--- Exercise ---
The lines from the start of the records through the one containing "Proof. unfold bump_maxrows." are to be restated word for word; please include both ends.

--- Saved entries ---
Ltac halts_step :=
  lazymatch goal with
  | |- halts (mret _) => apply halts_ret
  | |- halts (gets _) => apply halts_gets
  | |- halts (leave _) => apply halts_leave
  | |- halts (modify (with_st _)) => apply halts_modify_st
  | |- halts (write_or_return _) => apply halts_write_or_return
  | |- halts (mbind _ _) => apply halts_bind; [|intros ?]
  | |- halts (let _ := _ in _) => cbv zeta
  | |- halts (if ?b then _ else _) => destruct b
  | |- halts (match ?x with _ => _ end) => destruct x
  end.

Lemma halts_repeat_write n d : halts (repeat_write n d).
Proof. induction n; simpl; [apply halts_ret|]. by repeat halts_step. Qed.

Lemma halts_bump_maxrows rows : halts (bump_maxrows rows).
Proof. unfold bump_maxrows. repeat halts_step. Qed.

(** After a write that failed, a redraw writes nothing more. *)
Lemma refreshLine_stops {R} s :
  exists l, events (snd (@refreshLine R s)) = events s ++ l /\ stops_at_failure l = true.
Proof.
  unfold refreshLine, mbind, M_bind, gets. cbv beta iota.
  destruct (negb _); apply halts_call.
  - repeat first [ apply halts_repeat_write | apply halts_bump_maxrows | halts_step ].
  - repeat first [ apply halts_repeat_write | apply halts_bump_maxrows | halts_step ].
Qed.

(** *** Failed writes (C2) *)

Lemma self_insert_value c s :
  fst (self_insert c s) = if fast_path s && next_write_fails s then Ret (-1) else Go tt.
Proof.
  unfold self_insert, mbind, M_bind.
  pose proof (clirEditInsert_value (R:=Z) c s) as Hv.
  destruct (clirEditInsert c s) as [v s']. simpl in Hv. subst v.
  destruct (fast_path s && next_write_fails s); simpl; [done|].
  by destruct (Ascii.eqb c SPACE).
Qed.

(** A turn of the loop on a tab with a producer set goes on, whatever
    [completeWord] did and whatever became of its writes. *)
Lemma clirEdit_turn_completion c rest s :
  input (world s) = Key c :: rest -> schar c = 9 -> is_Some (completionCallback s) ->
  fst (clirEdit_turn s) = Go tt.
Proof.
  intros Hin Hc Hcb. unfold clirEdit_turn. unfold mbind at 1, M_bind at 1.
  rewrite (read_key c rest s Hin). cbv beta iota.
  change (1 <=? 0) with false. cbv iota beta.
  unfold mbind at 1 2, M_bind at 1 2, gets. cbv beta iota.
  change (byte_read _ [c] 0) with c. rewrite Hc. change (9 =? 9) with true.
  cbn [with_world completionCallback]. rewrite bool_decide_eq_true_2 by done.
  cbn [andb]. unfold mbind, M_bind.
  destruct (@completeWord_value Z (with_world (set_input rest) s)) as (r & Hr & Hv).
  destruct (completeWord _) as [f s1]. cbn [fst] in Hr. subst f.
  destruct Hv as [-> | ->]; cbn; [done|].
  apply refreshLine_go.
Qed.

(** C2, as amended.  A failed write inside a redraw is swallowed:
    [refreshLine] never makes its caller return, leaves buffer, length and
    cursor alone, and stops at the write that failed, attempting no write
    after it.  Whatever the outcomes of the writes, a turn of the edit loop
    leaves the same buffer, length and cursor.  The failure of the
    one-character echo on the fast path of [clirEditInsert] is reported by
    [clirEditInsert], which returns -1 then and only then.  Of its two
    callers, the default case of the [switch] passes that on and makes
    [clirEdit] return -1; [completeWord] drops it: it returns 0 or 1, and
    the turn of the loop on the tab goes on. *)
Theorem write_failure_leaves_edit_state :
  (forall s, fst (@refreshLine Z s) = Go tt /\
             logical (snd (@refreshLine Z s)) = logical s /\
             exists l, events (snd (@refreshLine Z s)) = events s ++ l /\
                       stops_at_failure l = true) /\
  (forall s f, logical (snd (clirEdit_turn (with_write_fails f s)))
               = logical (snd (clirEdit_turn s))) /\
  (forall c s, fst (@clirEditInsert Z c s)
               = Go (if fast_path s && next_write_fails s then -1 else 0)) /\
  (forall c s, fst (self_insert c s)
               = if fast_path s && next_write_fails s then Ret (-1) else Go tt) /\
  (forall s, fst (@completeWord Z s) = Go 0 \/ fst (@completeWord Z s) = Go 1) /\
  (forall c rest s,
     input (world s) = Key c :: rest -> schar c = 9 -> is_Some (completionCallback s) ->
     fst (clirEdit_turn s) = Go tt).
Proof.
  split; [|split; [|split; [|split; [|split]]]].
  - intros s. split; [apply refreshLine_go|]. split; [|apply refreshLine_stops].
    symmetry. apply same_edit_logical, refreshLine_same_edit.
  - intros s f. symmetry. by apply clirEdit_turn_agree.
  - intros c s. apply clirEditInsert_value.
  - apply self_insert_value.
  - intros s. destruct (@completeWord_value Z s) as (r & Hr & [-> | ->]); [by left|by right].
  - apply clirEdit_turn_completion.
Qed.

(** On "hel" and a tab with the driver's producer, the echo of the first
    character that [completeWord] inserts fails: the turn goes on. *)
Lemma write_failure_leaves_edit_state_witness :
  let s := with_write_fails [true] (after_typing "hel" TAB) in
  fast_path s = true /\ next_write_fails s = true /\
  fst (clirEdit_turn s) = Go tt.
Proof.
  split; [reflexivity|]. split; [reflexivity|].
  destruct write_failure_leaves_edit_state as (_ & _ & _ & _ & _ & H).
  apply (H "009"%char [] (with_write_fails [true] (after_typing "hel" TAB)));
    [reflexivity|reflexivity|].
  by eexists.
Defined.

(** The claim as first stated fails: with the prompt written and the echo
    of the typed character failing, [clirEditInsert] returns -1 and so
    does the session, which on a terminal without failures returns the
    length 1. *)
Lemma write_failure_reported :
  let a := replicate 16 "x"%char in
  let quiet := boot 0 None history_init (terminal "a" [] 80) in
  let noisy := boot 0 None history_init (terminal "a" [false; true] 80) in
  fst (clirEdit 0 a 16 "> " quiet) = Some 1 /\
  fst (clirEdit 0 a 16 "> " noisy) = Some (-1) /\
  logical (snd (clirEdit 0 a 16 "> " noisy)) = logical (snd (clirEdit 0 a 16 "> " quiet)).
Proof. vm_compute. repeat split. Qed.

(** *** The loop ends: every turn takes input or returns *)

#[export] Instance input_le_preorder : PreOrder input_le.
Proof. split; unfold input_le; [by intros s|intros a b c; lia]. Qed.

#[local] Hint Extern 1 (input_le _ _) => (unfold input_le; simpl; lia) : pres.

Lemma poke_input i c s : input (world (poke i c s)) = input (world s).
Proof. unfold poke. by destruct (_ && _). Qed.

Lemma store_input_le {R} i c : preserves input_le (@store R i c).
Proof. intros s. unfold input_le, store, modify. simpl. by rewrite poke_input. Qed.

Lemma memmove_input_le {R} d sr n : preserves input_le (@memmove R d sr n).
Proof.
  intros s. unfold input_le, memmove, modify, move_bytes. simpl.
  by destruct (memmove_buf _ _ _ _).
Qed.

Lemma strncpy_input_le {R} src n : preserves input_le (@strncpy R src n).
Proof.
  intros s. unfold input_le, strncpy, modify, copy_string. simpl.
  by destruct (strncpy_buf _ _ _).
Qed.

Lemma write_input_le {R} d : preserves input_le (@write R d).
Proof. intros s. unfold input_le, write. by destruct (write_fails (world s)) as [|[] ?]. Qed.

Lemma take_keys_length n i :
  (length (snd (take_keys n i)) <= length i)%nat.
Proof.
  revert i. induction n as [|n IH]; intros [|[c|] i]; simpl; try lia.
  specialize (IH i). destruct (take_keys n i). simpl in *. lia.
Qed.
Definition lowered (c : ascii) : bool := Py.ch_eqb (Py.to_lower c) c.

Definition word_or_space (c : ascii) : bool := Py.is_word c || Py.is_space c.

(** The only white space of [s] is the space character, never twice in a
    row ([in_run]: the previous character was a space). *)
Fixpoint spaced (in_run : bool) (s : string) : bool :=
  match s with
  | EmptyString => true
  | String c s' =>
      if Py.is_space c
      then Py.ch_eqb c " " && negb in_run && spaced true s'
      else spaced false s'
  end.

(** [\bla\b] matches at the start of [s]. *)
Definition la_here (after_word : bool) (s : string) : bool :=
  match s with
  | String c (String c' rest) =>
      negb after_word && Py.ch_eqb c "l" && Py.ch_eqb c' "a"
      && at_word_end rest
  | _ => false
  end.

(** [\bla\b] matches somewhere in [s]. *)
Fixpoint has_la (after_word : bool) (s : string) : bool :=
  match s with
  | EmptyString => false
  | String c s' => la_here after_word s || has_la (Py.is_word c) s'
  end.

(** The five properties of a text on which the five steps do nothing. *)
Record normal (t : string) : Prop := {
  normal_lower : all_chars lowered t = true;
  normal_chars : all_chars word_or_space t = true;
  normal_spaced : spaced false t = true;
  normal_la : has_la false t = false;
  normal_strip : Py.strip t = t;
}.

(** The words of [s]: its maximal runs of characters of [\w]; [cur] is
    the word being read. *)
Fixpoint words_go (cur : option string) (s : string) : list string :=
  match s with
  | EmptyString => option_list cur
  | String c s' =>
      if Py.is_word c then words_go (Some (Py.snoc (default "" cur) c)) s'
      else option_list cur ++ words_go None s'
  end.

Definition words (s : string) : list string := words_go None s.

--- Solved exercise ---
Ltac halts_step :=
  lazymatch goal with
  | |- halts (mret _) => apply halts_ret
  | |- halts (gets _) => apply halts_gets
  | |- halts (leave _) => apply halts_leave
  | |- halts (modify (with_st _)) => apply halts_modify_st
  | |- halts (write_or_return _) => apply halts_write_or_return
  | |- halts (mbind _ _) => apply halts_bind; [|intros ?]
  | |- halts (let _ := _ in _) => cbv zeta
  | |- halts (if ?b then _ else _) => destruct b
  | |- halts (match ?x with _ => _ end) => destruct x
  end.

Lemma halts_repeat_write n d : halts (repeat_write n d).
Proof. induction n; simpl; [apply halts_ret|]. by repeat halts_step. Qed.

Lemma halts_bump_maxrows rows : halts (bump_maxrows rows).
Proof. unfold bump_maxrows. repeat halts_step. Qed.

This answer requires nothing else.